10 de fevereiro de 2023

Por temor de condenações, ex-presidente poderia tentar explorar brechas legais e não voltar ao Brasil, dizem especialistas. Asilo e ida para Itália seriam saídas consideradas por entorno de Bolsonaro.

Ex-presidente Jair Bolsonaro na Flórida
Situação migratória do ex-presidente brasileiro está em foco: duração da estadia no exterior depende do andamento de acusações contra Bolsonaro no Brasil.Foto: Paul Hennessy/AA/picture alliance

O futuro político do ex-presidente Jair Bolsonaro (PL) está intrinsecamente ligado a seu futuro jurídico. Ou seja: se ele responderá e será julgado, no Brasil, por supostos crimes cometidos durante sua gestão como chefe de Estado. Essa condição ajuda a compreender o interesse por sua situação migratória. 

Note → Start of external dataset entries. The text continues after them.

(** A walk visits a role at most once. *)
Lemma nsteps_bound m rk k x y : ranked m rk -> nsteps (edge m) k x y -> (k <= size m)%nat.
Proof.
  revert m x. induction k as [|k IH]; intros m x Hm Hk; [lia|]. inversion Hk as [|? ? z ? Hxz Hz]; subst.
  assert (Hd : (k <= size (delete x m))%nat).
  { apply IH with (x := z); [|eapply nsteps_delete; [done|by apply Hm|done]]. intros c p [[_ Hc]%lookup_delete_Some Hp]. by apply Hm. }
  destruct Hxz as [Hxz _]. rewrite map_size_delete_Some in Hd by by eexists.
  assert (size m <> 0)%nat by (apply map_size_ne_0_lookup; by exists x, z). lia.
Qed.

Lemma walkUp_spec n m x y : walkUp n m x y = true <-> exists k, (k < n)%nat /\ nsteps (edge m) k x y.
Proof.
  revert x. induction n as [|n IH]; intros x; cbn [walkUp]; [split; [done|intros (? & ? & _); lia]|].
  destruct (String.eqb_spec x y) as [->|Hxy]; [split; [intros _; exists 0%nat; split; [lia|constructor]|done]|].
  assert (Hinv : forall k, nsteps (edge m) k x y -> exists k' z, k = S k' /\ edge m x z /\ nsteps (edge m) k' z y).
  { intros k Hk. inversion Hk; subst; [done|]. by eexists _, _. }
  destruct (m !! x) as [z|] eqn:E; [|split; [done|intros (k & _ & (? & ? & _ & [? _] & _)%Hinv); congruence]].
  destruct (String.eqb_spec z "") as [->|Hz]; [split; [done|]; intros (k & _ & (? & ? & _ & [? ?] & _)%Hinv); congruence|].
  rewrite IH. split.
  - intros (k & Hk & Hn). exists (S k). split; [lia|]. econstructor; [by split|done].
  - intros (k & Hk & (k' & z' & -> & [Hz' _] & Hn)%Hinv). exists k'. split; [lia|]. congruence.
Qed.

(** The cycle check finds every ancestor. *)
Lemma reachable_spec m rk x y : ranked m rk -> reachable m x y = true <-> rtc (edge m) x y.
Proof.
  intros Hm. unfold reachable. rewrite walkUp_spec. split.
  - intros (k & _ & Hk). by eapply rtc_nsteps_2.
  - intros [k Hk]%rtc_nsteps. exists k. split; [|done]. pose proof (nsteps_bound m rk k x y Hm Hk). lia.
Qed.

Lemma mergeUp_spec n t x s a : (forall k y, nsteps (edge (rt_parent t)) k x y -> (k < n)%nat) ->
  a ∈ mergeUp n t x s <-> a ∈ s \/ exists y, rtc (edge (rt_parent t)) x y /\ a ∈ (default ∅ (rt_perms t !! y) : gset string).
Proof.
  revert x s. induction n as [|n IH]; intros x s Hn; [specialize (Hn 0%nat x ltac:(constructor)); lia|]. cbn [mergeUp].
  destruct (rt_parent t !! x) as [z|] eqn:E.
  - destruct (String.eqb_spec z "") as [->|Hz].
    + rewrite elem_of_union. split; [intros [?|?]; [by left|right; by exists x]|]. intros [?|(y & Hy & Ha)]; [by left|].
      apply rtc_inv in Hy as [<-|(w & [? ?] & _)]; [by right|congruence].
    + assert (Hxz : edge (rt_parent t) x z) by by split. rewrite IH.
      * rewrite elem_of_union. split.
        { intros [[?|?]|(y & Hy & Ha)]; [by left|right; by exists x|]. right. exists y. split; [by econstructor|done]. }
        intros [?|(y & Hy & Ha)]; [by left; left|]. apply rtc_inv in Hy as [<-|(w & [Hw _] & Hy)]; [by left; right|]. right. exists y. split; [congruence|done].
      * intros k y Hk. specialize (Hn (S k) y ltac:(by econstructor)). lia.
  - rewrite elem_of_union. split; [intros [?|?]; [by left|right; by exists x]|]. intros [?|(y & Hy & Ha)]; [by left|].
    apply rtc_inv in Hy as [<-|(w & [? ?] & _)]; [by right|congruence].
Qed.

Lemma effective_spec t x a : treeOk t -> a ∈ mergeUp (size (rt_parent t) + 1) t x ∅ <->
  exists y, rtc (edge (rt_parent t)) x y /\ a ∈ (default ∅ (rt_perms t !! y) : gset string).
Proof.
  intros [[rk Hrk] _ _ _ _ _]. rewrite mergeUp_spec; [set_solver|]. intros k y Hk. pose proof (nsteps_bound _ _ _ _ _ Hrk Hk). lia.
Qed.

(** *** Every operation keeps the forest *)

Lemma treeOk_new : treeOk NewRoleTree.
Proof.
  split; cbn; try (intros; by rewrite lookup_empty in *).
  - exists (fun _ => 0%nat). intros c p [H _]. by rewrite lookup_empty in H.
  - intros p c. rewrite lookup_empty. cbn. split; [set_solver|]. intros [H _]. by rewrite lookup_empty in H.
  - intros c p [H _]. by rewrite lookup_empty in H.
Qed.

Lemma lookup_addTo m k x q : default ∅ (addTo m k x !! q) = if decide (q = k) then {[x]} ∪ default ∅ (m !! q) else default ∅ (m !! q).
Proof. unfold addTo. destruct (decide (q = k)) as [->|]; [by rewrite lookup_insert_eq|by rewrite lookup_insert_ne]. Qed.
Lemma lookup_removeFrom m k x q : default ∅ (removeFrom m k x !! q) = if decide (q = k) then default ∅ (m !! q) ∖ {[x]} else default ∅ (m !! q).
Proof.
  unfold removeFrom. destruct (decide (q = k)) as [->|]; [|by rewrite lookup_alter_ne]. rewrite lookup_alter_eq.
  destruct (m !! k); cbn; [done|]. set_solver.
Qed.
Lemma lookup_ensure m k q : ensure m k !! q = if decide (q = k) then Some (default ∅ (m !! q)) else m !! q.
Proof.
  unfold ensure. destruct (decide (q = k)) as [->|].
  - destruct (m !! k) eqn:E; [by rewrite E|by rewrite lookup_insert_eq].
  - destruct (m !! k) eqn:E; [done|by rewrite lookup_insert_ne].
Qed.

(** A new edge whose source is not above its target keeps the ranks. *)
Lemma ranked_insert m rk name parent : ranked m rk -> (parent <> "" -> ~ rtc (edge m) parent name) -> exists rk', ranked (<[name := parent]> m) rk'.
Proof.
  intros Hm Hno. exists (fun x => if reachable m x name then (rk x + S (rk parent))%nat else rk x).
  intros c p [Hcp Hp]. apply lookup_insert_Some in Hcp as [[<- <-]|[Hne Hcp]].
  - assert (E1 : reachable m parent name = false).
    { destruct (reachable m parent name) eqn:E; [|done]. apply (reachable_spec m rk) in E; [|done]. by apply Hno in E. }
    assert (E2 : reachable m name name = true) by by apply (reachable_spec m rk). rewrite E1, E2. lia.
  - assert (Hlt : (rk p < rk c)%nat) by by apply Hm. destruct (reachable m p name) eqn:E1.
    + assert (E2 : reachable m c name = true); [|rewrite E2; lia]. apply (reachable_spec m rk) in E1; [|done]. apply (reachable_spec m rk); [done|]. by econstructor.
    + destruct (reachable m c name); lia.
Qed.

Lemma treeOk_AddRole t name parent : treeOk t -> treeOk (AddRole t name parent).1.
Proof.
  intros Ht. pose proof Ht as [[rk Hrk] Hch Hc Hp Hn Ha]. unfold AddRole. destruct (String.eqb_spec name "") as [|Hname]; [done|].
  destruct (negb (String.eqb parent "") && String.eqb name parent) eqn:Eself; [done|].
  destruct (bool_decide (rt_parent t !! name = Some parent)); [done|].
  destruct (negb (String.eqb parent "") && reachable (rt_parent t) parent name) eqn:Ecyc; [done|].
  set (m' := <[name := parent]> (rt_parent t)).
  assert (Hacy : exists rk, ranked m' rk).
  { apply (ranked_insert _ rk); [done|]. intros Hne Hr. apply (reachable_spec _ rk) in Hr; [|done]. rewrite Hr, andb_true_r in Ecyc.
    by apply negb_false_iff, String.eqb_eq in Ecyc. }
  set (ch := match rt_parent t !! name with Some old => if String.eqb old "" then rt_children t else removeFrom (rt_children t) old name | None => rt_children t end).
  assert (Hedge : forall c p, edge m' c p <-> (c <> name /\ edge (rt_parent t) c p) \/ (c = name /\ p = parent /\ p <> "")).
  { intros c p. unfold edge, m'. rewrite lookup_insert_Some. naive_solver. }
  assert (Hch0 : forall p c, c ∈ (default ∅ (ch !! p) : gset string) <-> c <> name /\ edge (rt_parent t) c p).
  { intros p c. subst ch. destruct (rt_parent t !! name) as [old|] eqn:Eold.
    - destruct (String.eqb_spec old "") as [->|Hold].
      + rewrite Hch. unfold edge. split; [|by intros [_ ?]]. intros [H1 H2]. split; [|done]. intros ->. congruence.
      + rewrite lookup_removeFrom. destruct (decide (p = old)) as [->|].
        * rewrite elem_of_difference, elem_of_singleton, Hch. naive_solver.
        * rewrite Hch. unfold edge. split; [|by intros [_ ?]]. intros [H1 H2]. split; [|done]. intros ->. congruence.
    - rewrite Hch. unfold edge. split; [|by intros [_ ?]]. intros [H1 H2]. split; [|done]. intros ->. congruence. }
  destruct (String.eqb_spec parent "") as [->|Hpar]; cbn [fst]; split; cbn [rt_parent rt_children rt_perms]; fold m' ch.
  all: try done.
  - intros p c. rewrite Hch0, Hedge. naive_solver.
  - intros c p Hcp. rewrite lookup_ensure. destruct (decide (c = name)); [by eexists|]. unfold m' in Hcp. rewrite lookup_insert_ne in Hcp by done. eauto.
  - intros c p Hcp. rewrite lookup_ensure. destruct (decide (p = name)); [by eexists|]. apply Hedge in Hcp. naive_solver.
  - rewrite lookup_ensure. by rewrite decide_False.
  - intros r s. rewrite lookup_ensure. destruct (decide (r = name)) as [->|]; [|eauto]. intros [= <-]. destruct (rt_perms t !! name) eqn:E; cbn; [eauto|set_solver].
  - intros p c. rewrite lookup_addTo, Hedge. destruct (decide (p = parent)) as [->|]; [rewrite elem_of_union, elem_of_singleton|]; rewrite Hch0; naive_solver.
  - intros c p Hcp. rewrite !lookup_ensure. destruct (decide (c = name)); [by eexists|]. destruct (decide (c = parent)); [by eexists|].
    unfold m' in Hcp. rewrite lookup_insert_ne in Hcp by done. eauto.
  - intros c p Hcp. rewrite !lookup_ensure. destruct (decide (p = name)); [by eexists|]. destruct (decide (p = parent)); [by eexists|]. apply Hedge in Hcp. naive_solver.
  - rewrite !lookup_ensure. by rewrite !decide_False.
  - intros r s. rewrite !lookup_ensure.
    assert (Hd : forall q, "" ∉ (default ∅ (rt_perms t !! q) : gset string)) by (intros q; destruct (rt_perms t !! q) eqn:E; cbn; [eauto|set_solver]).
    destruct (decide (r = name)) as [->|]; [intros [= <-]; destruct (decide (name = parent)); apply Hd|].
    destruct (decide (r = parent)) as [->|]; [intros [= <-]; apply Hd|eauto].
Qed.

A viagem do presidente Luiz Inácio Lula da Silva aos Estados Unidos, para um encontro oficial com o presidente Joe Biden nesta sexta-feira (10/02), suscita ainda mais especulações sobre possíveis conversas diplomáticas e políticas que possam ocorrer entre os dois governos referentes à situação de Bolsonaro. 

Porém, não existe nenhuma base jurídica, por ora, para pedido de extradição de Bolsonaro e, ainda que haja pressão política por parte de parlamentares do Partido Democrata americano contra a permanência do ex-chefe de Estado brasileiro no país, um ato de deportação também carece de pressupostos legais. 

Legalmente em solo americano

Derrotado nas urnas, Bolsonaro rompeu uma tradição democrática e evitou dar posse a Lula. Ele viajou aos EUA com visto diplomático, mas perdeu esta condição em 30 de janeiro de 2023, 30 dias após ter deixado o cargo de presidente. Bolsonaro solicitou, então, outro tipo de visto, de turista, que pode se estender por até 180 dias (90, renováveis por mais 90 dias). 

Portanto, o ex-presidente do Brasil permanece legalmente em solo americano, até que seja proferida uma decisão sobre o visto pelo Departamento de Estado dos EUA. 

Mas, no início de fevereiro, em entrevista ao podcast The Charlie Kirk Show, do ativista conservador norte-americano Charlie Kirk, Bolsonaro disse que retornará ao Brasil "nas próximas semanas" para exercer oposição a Lula. Mas não precisou uma data, e é preciso levar em consideração um histórico de declarações erráticas e contraditórias do ex-presidente. 

Bolsonaro também já deixou claro seu interesse em voltar à política no Brasil – e, segundo pesquisadores explicaram à DW, evitar o retorno ao país pode gerar, entre seus próprios apoiadores, a ideia de fuga, restringindo para sempre sua possibilidade de retomar a política nacional.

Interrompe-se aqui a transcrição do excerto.